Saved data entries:
....

(* ===== verification/Iec104Session.v ===== *)
(** * The APCI session (iec104go/session*.go, options.go)

    The state goroutine of a session, as functions on the session's state; the
    reader, the writer, the callback dispatcher and the application's [Send]
    and [RequestClose] as steps around it.

    The state joins the fields of [sessionState] and of [Session]. A pointer
    to a [wireWrite] is an index into [wires], the store of every queued
    APDU in allocation order, so that the queue and [pendingTestCon] may name
    the same one; a [transferGeneration] is an index into [generations], which
    holds whether it was cancelled. A [time.Time] is an [option Z], [None]
    being the zero time. [clock] is the sequence of readings of the session's
    clock, in the order the state goroutine takes them, and is not restricted.
    [replies], [observed] and [wire] record what left the session: answers to
    the callers of [StartDT] and [StopDT], received ASDUs offered to the
    procedure layer, and APDUs written to the transport; [admitted] records
    what entered through admission, and [rejected] the received requests the
    filter refused, with the cause and whether the answer was sent at once. *)
From S2P Require Import Prelude Iec104Types Iec104Time Iec104Elements Iec104Asdu Iec104Frame.

(** ** Options *)
Record APCI : Type := mkAPCI { K : Z; W : Z; T0 : Z; T1 : Z; T2 : Z; T3 : Z }.

Definition second : Z := 1000000000.
Definition DefaultAPCI : APCI :=
  mkAPCI 12 8 (30 * second) (15 * second) (10 * second) (20 * second).

Definition APCI_Validate (a : APCI) : option iec_error :=
  if (K a <? 1) || (32767 <? K a) || (W a <? 1) || (32767 <? W a) ||
     (T0 a <=? 0) || (T1 a <=? 0) || (T2 a <=? 0) || (T3 a <=? 0)
  then Some ErrMalformed else None.

Record ReceiveFilter : Type := mkFilter { CommonAddresses : list Z; ApplicationTypes : list Z }.

(** The options a session consults. *)
Record Options : Type := mkOptions {
  oAPCI : APCI;
  oFilter : ReceiveFilter;
  oParams : Params;
  SendQueue : nat;
  EventQueue : nat
}.

Inductive Role : Type := ClientRole | ServerRole.
Inductive EventKind : Type := Opened | Started | Stopped | ASDUReceived | Closed.

(** An event without the constant identity of its session. *)
Record Event : Type := mkEvent {
  eKind : EventKind;
  eASDU : option Message;
  eErr : option iec_error;
  eTransfer : option nat
}.

Record queuedASDU : Type := mkQueued { qbytes : list Z; qleg : option nat }.

Record wireWrite : Type := mkWire {
  wbytes : list Z;
  wcloseAfter : bool;
  wleg : option nat;
  wreceiveCount : Z
}.

(** Where the writer goroutine is: waiting for [s.out]; holding a pointer it
    has received but not claimed; inside [conn.Write]; or delivering its
    result. *)
Inductive Writer : Type :=
| WIdle
| WTaken (ptr : nat)
| WWriting (w : wireWrite) (at_ : Z)
| WDone (err : option io_error) (closeAfter : bool) (at_ : Z)
| WExited.

#[local] Set Primitive Projections.
Record Session : Type := mkSession {
  (* sessionState *)
  sent : Z;
  received : Z;
  acked : Z;
  pending : Z;
  started : bool;
  peerStop : bool;
  localStop : bool;
  startWait : list nat;
  stopWait : list nat;
  u : gmap Z Z;
  t1 : option Z;
  t2 : option Z;
  idle : option Z;
  drain : option Z;
  closeAfter : option iec_error;
  (* Session: the writer's queue and the receive accounting *)
  wires : list wireWrite;
  out : list nat;
  pendingTestCon : option nat;
  receivedCount : Z;
  acknowledgedCount : Z;
  transportFailed : bool;
  (* Session: admission, guarded by its mutex *)
  accepting : bool;
  gone : bool;
  generation : option nat;
  generations : list bool;
  reason : option iec_error;
  sends : list queuedASDU;
  (* Session: the event queue *)
  events : list Event;
  terminal : option Event;
  (* what the other parties have seen *)
  replies : list (nat * option iec_error);
  observed : list (list Z * option nat);
  ticks : nat;
  writer : Writer;
  wire : list (list Z);
  admitted : list (list Z);
  rejected : list (list Z * Z * bool)
}.
#[local] Unset Primitive Projections.

Definition fields (s : Session) : Session :=
  mkSession (sent s) (received s) (acked s) (pending s) (started s) (peerStop s) (localStop s)
    (startWait s) (stopWait s) (u s) (t1 s) (t2 s) (idle s) (drain s) (closeAfter s) (wires s)
    (out s) (pendingTestCon s) (receivedCount s) (acknowledgedCount s) (transportFailed s)
    (accepting s) (gone s) (generation s) (generations s) (reason s) (sends s) (events s)
    (terminal s) (replies s) (observed s) (ticks s) (writer s) (wire s) (admitted s)
    (rejected s).

(** [set_f v s]: the assignment [s.f = v]. *)
Ltac assign proj v s :=
  let e := eval cbv delta [fields] beta in (fields s) in
  match e with context C [proj s] => let e' := context C [v] in exact e' end.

....

Copy out each line from the preceding entries that mentions the word "wireWrite".

### SOLUTION FOR THIS EXERCISE
    to a [wireWrite] is an index into [wires], the store of every queued
Record wireWrite : Type := mkWire {
| WWriting (w : wireWrite) (at_ : Z)
  wires : list wireWrite;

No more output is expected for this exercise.